**EXERCISE PROMPT**
Among the entries below, how many lines hold "MissingContentLength"? Only the number is wanted.

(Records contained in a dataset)
= Beginning of Section =

(* ===== verification/NsAdmin.v ===== *)
(** What the administrative operations leave of a namespace store
    (respcas/src/storage.rs, namespace.rs): creation, the metadata record, the
    key mode, the usage ledger and FLUSH, each with the part of the invariant
    of NsInvariant.v it keeps on every branch, failures included. *)

From S2P Require Import Prelude Bytes Resp Externals BlockIds Codec Records StoreHeader MetaStore Commands Disk BlockStream Placement MetaOps Accounting Engine BatchSpecs WriteSpecs Chunking Namespaces Handlers ObjectSpecs NsSpecs NsInvariant.
From Stdlib Require Import Strings.Byte.
Local Open Scope Z_scope.
#[local] Set Warnings "-clear-no-such-hyp,-register-all".

Section Admin.
Context {S T D : Type} `{StoreLaws S T, DiskLaws D, Blake3Laws, Md5Laws, FasterHexLaws, MsgpackLaws}.
Context (rcfg : RespCfg) (env : Env).
Abbreviation cfg := (rc_engine rcfg).
Abbreviation RW := (RespWorld S D).
Abbreviation NM := (M RW NsErr).
Implicit Types (rw : RW) (m : kvmap) (n : Namespace) (F : BlockId -> nat).

(** The invariant without the cache. *)
Record Stored rw F : Prop := mkStored {
  st_winv : winv cfg (rw_world rw) F;
  st_rows : rows_ok (nskv rw);
  st_content : content_ok rcfg (nskv rw)
}.

Lemma RInv_stored rw F : RInv rcfg rw F <-> Stored rw F /\ cache_ok (nskv rw) (rw_cache rw).
Proof.
  split; [intros [Hw Hr Hc Hca]; split; [by split|done]|intros [[Hw Hr Hc] Hca]; by split].
Qed.

Lemma quiet_stored rw rw' F : quiet rw rw' -> Stored rw F -> Stored rw' F.
Proof. intros Hq [Hw Hr Hc]. split; [by eapply quiet_winv|..]; by rewrite (quiet_nskv _ _ Hq). Qed.

Lemma same_stored rw rw' F :
  nskv rw' = nskv rw /\ kv (w_shared (rw_world rw')) = kv (w_shared (rw_world rw)) /\
  w_disk (rw_world rw') = w_disk (rw_world rw) -> Stored rw F -> Stored rw' F.
Proof.
  intros (Hn & Hs & Hd) [Hw Hr Hc]. split; [|by rewrite Hn..].
  unfold winv, wfiles, nskv in *. by rewrite Hn, Hs, Hd.
Qed.

(** No namespace becomes content-addressed. *)
Definition no_new_cas m m' : Prop := forall name, cas_ns m' name -> cas_ns m name.

#[global] Instance no_new_cas_refl : Reflexive no_new_cas.
Proof. by intros m name. Qed.
#[global] Instance no_new_cas_trans : Transitive no_new_cas.
Proof. intros a b c Hab Hbc name Hn. by apply Hab, Hbc. Qed.
Lemma replay_one_spec s w F :
  settled_ok (wfiles w) (kv (w_shared w)) s -> room w (member_refs s) -> winv cfg w F ->
  wp (replay_one s) w (fun r w' => w_disk w' = w_disk w /\ kv (w_ns w') = kv (w_ns w) /\
    exists o l x, r = Ok o /\ match o with Ok _ => True | Err e => no_panic e end /\
    winv cfg w' (add_refs F (kept o (batch_refs s.1))) /\
    counted l (kv (w_shared w)) (kv (w_shared w')) /\
    forall i, occ i l = (occ i (kept o (batch_refs s.1)) + occ i x)%nat /\ (occ i l <= occ i (member_refs s))%nat).
Proof.
  unfold settled_ok, member_refs, replay_one. destruct s.2 as [e|]; intros Hs Hroom Hinv.
  - apply wp_ret. split_and!; [done..|]. exists (Err e), [], []. split_and!; [done|done| |apply counted_nil|].
    + eapply inv_mono; [apply add_nil|exact Hinv].
    + intros i. simpl. lia.
  - pose proof (replay_alone_spec s.1 w F Hs Hroom Hinv) as Halone. revert Halone.
    unfold wp, M_run. destruct (replay_alone s.1 w) as [[o|e] w']; cbn [fst snd].
    + intros (Hd & Hn & Hc & Hi). split_and!; [done|done|]. exists (Ok o), (batch_refs s.1), [].
      split_and!; [done..|]. intros i. simpl. lia.
    + intros (Hd & Hn & Hnp & Hi & l & Hc & Hl). destruct e as [e|e|m]; [..|done];
        (split_and!; [done|done|]); (eexists (Err _), l, l; split_and!; [done|done| |done|]);
        first [ eapply inv_mono; [apply add_nil|exact Hi] | intros i; specialize (Hl i); simpl; lia ].
Qed.
(* ===== verification/Uploads.v ===== *)
(** The multipart upload lifecycle (cas/uploads.rs, cas/multipart.rs, the part
    methods of cas/fs.rs) and the S3 handlers that drive it
    (s3cas/src/api/multipart.rs).

    An upload is a record in [_UPLOADS] and its parts are records in
    [_MULTIPART_PARTS], both trees of the shared database.  Taking a record
    out in a transaction is the claim that decides who owns the references the
    record held. *)

From S2P Require Import Prelude Bytes Externals BlockIds Codec Records StoreHeader MetaStore Disk Placement MetaOps Accounting Engine.
From Stdlib Require Import Strings.Byte.
Local Open Scope Z_scope.
#[local] Set Warnings "-clear-no-such-hyp".

(* ------------------------------------------------------------------ *)
(** * Claims *)

Inductive UploadClaim : Type :=
| Claimed (record : UploadRecord) (parts : list MultiPart)
| NoUpload
| MissingPart (part_number : Z).

Definition keeps_claim (c : UploadClaim) : bool :=
  match c with Claimed _ _ => true | _ => false end.

(** A loop over an iterator that yields a failed read and reads there again:
    it ends, or after the steps the fuel allows it is still reading, and so
    many of its reads have failed. *)
Inductive Run (A : Type) : Type :=
| RunEnded (a : A)
| RunGoing (failed_reads : nat).
Arguments RunEnded {A} a.
Arguments RunGoing {A} failed_reads.

Definition run_map {A B} (f : A -> B) (r : Run A) : Run B :=
  match r with RunEnded a => RunEnded (f a) | RunGoing n => RunGoing n end.

Section Uploads.
Context {S T D : Type} `{Store S T, BlockDiskOps D, StdFs D, Blake3, Md5, FasterHex}.
Context (cfg : StoreCfg).
Abbreviation EM := (M (World S D) EngErr).

Definition create_upload (now : Z) (bucket key upload_id : bytes) : EM unit :=
  let record := UploadRecord_new now bucket key upload_id in
  on_shared EMeta (tree_insert UPLOADS_TREE (upload_key bucket key upload_id) (UploadRecord_to_vec record)).

Definition get_upload (bucket key upload_id : bytes) : EM (option UploadRecord) :=
  on_shared EMeta (
    raw ← tree_get UPLOADS_TREE (upload_key bucket key upload_id);
    match raw with
    | None => mret None
    | Some raw => record ← decoded (UploadRecord_try_from raw); mret (Some record)
    end).

Definition claim_upload (bucket key upload_id : bytes) : EM (option UploadRecord) :=
  on_shared EMeta (transact id (take_upload (upload_key bucket key upload_id))).

(** The parts of a claim, in the order they were asked for; the first missing
    one ends the loop. *)
Fixpoint take_parts (bucket key upload_id : bytes) (part_numbers : list Z) (parts : list MultiPart) :
    M T MetaError (Z + list MultiPart) :=
  match part_numbers with
  | [] => mret (inr parts)
  | part_number :: rest =>
      raw ← take_part (part_key bucket key upload_id part_number);
      match raw with
      | None => mret (inl part_number)
      | Some raw =>
          part ← decoded (MultiPart_try_from raw);
          take_parts bucket key upload_id rest (parts ++ [part])
      end
  end.

Definition claim_with_parts (bucket key upload_id : bytes) (part_numbers : list Z) :
    M T MetaError UploadClaim :=
  record ← take_upload (upload_key bucket key upload_id);
  match record with
  | None => mret NoUpload
  | Some record =>
      parts ← take_parts bucket key upload_id part_numbers [];
      mret (match parts with
            | inl part_number => MissingPart part_number
            | inr parts => Claimed record parts
            end)
  end.

(** Everything but [Claimed] rolls back. *)
Definition claim_upload_with_parts (bucket key upload_id : bytes) (part_numbers : list Z) :
    EM UploadClaim :=
  on_shared EMeta (transact_when id keeps_claim (claim_with_parts bucket key upload_id part_numbers)).

(* ------------------------------------------------------------------ *)
(** * Listings *)

Definition list_uploads (fuel : nat) : EM (list UploadRecord) :=
  on_shared EMeta (iter_map fuel (fun item => map_err Corruption (UploadRecord_try_from item.2))
                     UPLOADS_TREE None).

(** [parts_of]: the items the iterator yields after [cursor], until the first
    key without the prefix.  A failed read is an item too, and leaves the
    cursor where it was, so the next step reads there again. *)
Fixpoint parts_from (fuel : nat) (prefix cursor : bytes) (failed : nat) :
    M S MetaError (Run (list (result MetaError MultiPart))) :=
  match fuel with
  | O => mret (RunGoing failed)
  | Datatypes.S fuel' =>
      item ← M_try (tree_next MULTIPART_PARTS_TREE (Some cursor));
      match item with
      | Err e =>
          rest ← parts_from fuel' prefix cursor (Datatypes.S failed);
          mret (run_map (cons (Err e)) rest)
      | Ok None => mret (RunEnded [])
      | Ok (Some (key, raw)) =>
          if starts_with prefix key then
            rest ← parts_from fuel' prefix key failed;
            mret (run_map (cons (map_err Corruption (MultiPart_try_from raw))) rest)
          else mret (RunEnded [])
      end
  end.

Definition parts_of (fuel : nat) (prefix : bytes) : M S MetaError (Run (list (result MetaError MultiPart))) :=
  parts_from fuel prefix prefix 0.

(** [tree.parts_of(..).collect()]: the first failed read or record ends the
    scan. *)
Fixpoint collect_parts (fuel : nat) (prefix cursor : bytes) : M S MetaError (list MultiPart) :=
  match fuel with
  | O => mret []
  | Datatypes.S fuel' =>
      item ← tree_next MULTIPART_PARTS_TREE (Some cursor);
      match item with
      | None => mret []
      | Some (key, raw) =>
          if starts_with prefix key then
            part ← decoded (MultiPart_try_from raw);
            rest ← collect_parts fuel' prefix key;
            mret (part :: rest)
          else mret []
      end
  end.

Definition upload_parts (fuel : nat) (bucket key upload_id : bytes) : EM (list MultiPart) :=
  let prefix := part_prefix bucket key upload_id in
  on_shared EMeta (collect_parts fuel prefix prefix).

(* ------------------------------------------------------------------ *)
(** * Reaping *)

(** The transaction of [reap_part]: take the record and decode it. *)
Definition take_decoded_part (storage_key : bytes) : M T MetaError (option MultiPart) :=
  raw ← take_part storage_key;
  match raw with
  | None => mret None
  | Some raw => part ← decoded (MultiPart_try_from raw); mret (Some part)
  end.

Definition reap_part (storage_key : bytes) : EM (option MultiPart) :=
  part ← on_shared EMeta (transact_when id (fun p => bool_decide (is_Some p)) (take_decoded_part storage_key));
  match part with
  | None => mret None
  | Some part => _ ← release_blocks cfg (mp_blocks part); mret (Some part)
  end.

Definition readable {E A} (l : list (result E A)) : list A :=
  omap (fun r => match r with Ok a => Some a | Err _ => None end) l.

(** The reaping loop of [abort_upload]: the number of parts this caller took. *)
Fixpoint reap_all (bucket key upload_id : bytes) (parts : list MultiPart) (reaped : nat) : EM nat :=
  match parts with
  | [] => mret reaped
  | part :: rest =>
      outcome ← M_try (reap_part (part_key bucket key upload_id (mp_part_number part)));
      reap_all bucket key upload_id rest
        (match outcome with Ok (Some _) => Datatypes.S reaped | _ => reaped end)
  end.

Definition abort_upload (fuel : nat) (bucket key upload_id : bytes) : EM (Run (option nat)) :=
  claimed ← claim_upload bucket key upload_id;
  match claimed with
  | None => mret (RunEnded None)
  | Some _ =>
      items ← on_shared EMeta (parts_of fuel (part_prefix bucket key upload_id));
      match items with
      | RunGoing failed => mret (RunGoing failed)
      | RunEnded items =>
          reaped ← reap_all bucket key upload_id (readable items) 0;
          mret (RunEnded (Some reaped))
      end
  end.

(* ------------------------------------------------------------------ *)
(** * Parts *)

Definition insert_multipart_part (bucket key : bytes) (size part_number : Z) (upload_id : bytes)
    (hash : ContentHash) (blocks : list BlockId) : EM unit :=
  let storage_key := part_key bucket key upload_id part_number in
  let mp := mkMultiPart size part_number bucket key upload_id hash blocks in
  on_shared EMeta (tree_insert MULTIPART_PARTS_TREE storage_key (MultiPart_to_vec mp)).

Definition get_multipart_part (bucket key upload_id : bytes) (part_number : Z) : EM (option MultiPart) :=
  on_shared EMeta (
    value ← tree_get MULTIPART_PARTS_TREE (part_key bucket key upload_id part_number);
    match value with
    | None => mret None
    | Some v => mp ← decoded (MultiPart_try_from v); mret (Some mp)
    end).

Definition remove_multipart_part (bucket key upload_id : bytes) (part_number : Z) : EM unit :=
  on_shared EMeta (
    _ ← tree_remove MULTIPART_PARTS_TREE (part_key bucket key upload_id part_number); mret tt).

(* ------------------------------------------------------------------ *)
(** * The S3 handlers *)

(** What a handler answers the client besides its output; [InternalError] is
    [try_!] on an engine error. *)
Inductive S3Error : Type :=
| InvalidPart | InvalidRequest | NoSuchUpload | InvalidArgument | NoSuchBucket
| IncompleteBody | MissingContentLength | InvalidDigest | BadDigest | NoSuchKey | ServiceUnavailable
| InvalidStorageClass | InvalidRange | BucketAlreadyExists | NotImplemented | InvalidToken | InternalError (e : EngErr).

Abbreviation HM := (M (World S D) S3Error).

Definition try_ {A} (m : EM A) : HM A := fun w => let '(r, w') := m w in (map_err InternalError r, w').

(** The size wraps in a release build. *)
Definition calculate_multipart_hash (parts : list MultiPart) : ContentHash * Z :=
  (mkContentHash (md5_digest (concat (map (fun p => ch_bytes (mp_hash p)) parts))),
   foldl (fun size p => wrap_u64 (size + mp_size p)) 0 parts).

Definition wrap_i32 (z : Z) : Z := (z + 2 ^ 31) mod 2 ^ 32 - 2 ^ 31.

(** The validation loop: part numbers count up from one, and every named part
    is there. *)
Fixpoint validate_parts (bucket key upload_id : bytes) (cnt : Z) (parts : list (option Z)) : HM (list Z) :=
  match parts with
  | [] => mret []
  | None :: _ => M_err (InternalError (EIo (mkIoError IoNotFound "Missing part_number")))
  | Some part_number :: rest =>
      let cnt := wrap_i32 (cnt + 1) in
      if negb (part_number =? cnt) then M_err (InternalError (io_other "InvalidPartOrder")) else
      result ← M_try (try_ (get_multipart_part bucket key upload_id part_number));
      match result with
      | Ok (Some _) =>
          numbers ← validate_parts bucket key upload_id cnt rest;
          mret (part_number :: numbers)
      | _ => M_err InvalidArgument
      end
  end.

(** The request's part list; the handler sees [None] when the body has no
    [CompleteMultipartUpload] element. *)
Definition complete_multipart_upload_op (now : Z) (bucket key upload_id : bytes)
    (multipart_upload : option (list (option Z))) : HM bytes :=
  match multipart_upload with
  | None => M_err InvalidPart
  | Some [] => M_err InvalidRequest
  | Some parts =>
      upload ← try_ (get_upload bucket key upload_id);
      match upload with
      | None => M_err NoSuchUpload
      | Some _ =>
          part_numbers ← validate_parts bucket key upload_id 0 parts;
          claim ← try_ (claim_upload_with_parts bucket key upload_id part_numbers);
          match claim with
          | NoUpload => M_err NoSuchUpload
          | MissingPart _ => M_err InvalidArgument
          | Claimed _ parts =>
              let '(content_hash, size) := calculate_multipart_hash parts in
              let blocks := concat (map mp_blocks parts) in
              object_meta ← try_ (create_object_meta cfg now bucket key size content_hash
                                    (MultiPartData blocks (Z.of_nat (length parts))));
              mret (format_e_tag object_meta)
          end
      end
  end.

Definition abort_multipart_upload_op (fuel : nat) (bucket key upload_id : bytes) : HM (Run unit) :=
  parts ← try_ (abort_upload fuel bucket key upload_id);
  match parts with
  | RunEnded None => M_err NoSuchUpload
  | RunEnded (Some _) => mret (RunEnded tt)
  | RunGoing failed => mret (RunGoing failed)
  end.

(** [upload_id] is the minted UUID. *)
Definition create_multipart_upload_op (now : Z) (upload_id bucket key : bytes) : HM bytes :=
  present ← try_ (on_ns EMeta (bucket_exists bucket));
  if (present : bool) then
    _ ← try_ (create_upload now bucket key upload_id);
    mret upload_id
  else M_err NoSuchBucket.

(** [expected_md5] is what parsing the [Content-MD5] header gave, [body] the
    buffered stream of the request and [content_length] the declared length. *)
Definition upload_part_op (bucket key upload_id : bytes) (part_number : Z)
    (expected_md5 : result S3Error (option bytes))
    (body : option (list (result IoError (list bytes)))) (content_length : option Z) : HM bytes :=
  upload ← try_ (get_upload bucket key upload_id);
  match upload with None => M_err NoSuchUpload | Some _ =>
  expected_md5 ← M_lift expected_md5;
  match body, content_length with
  | None, _ => M_err IncompleteBody
  | Some _, None => M_err MissingContentLength
  | Some items, Some content_length =>
      stored ← try_ (store_object cfg items);
      let '(blocks, hash, size) := stored in
      if negb (content_length =? size) then M_err InvalidRequest else
      if negb (match expected_md5 with None => true | Some m => bool_decide (ch_bytes hash = m) end)
      then M_err BadDigest else
      _ ← try_ (insert_multipart_part bucket key size part_number upload_id hash blocks);
      mret (ch_to_hex hash)
  end
  end.
End Uploads.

= End of Section =

**TASK ANSWER**
2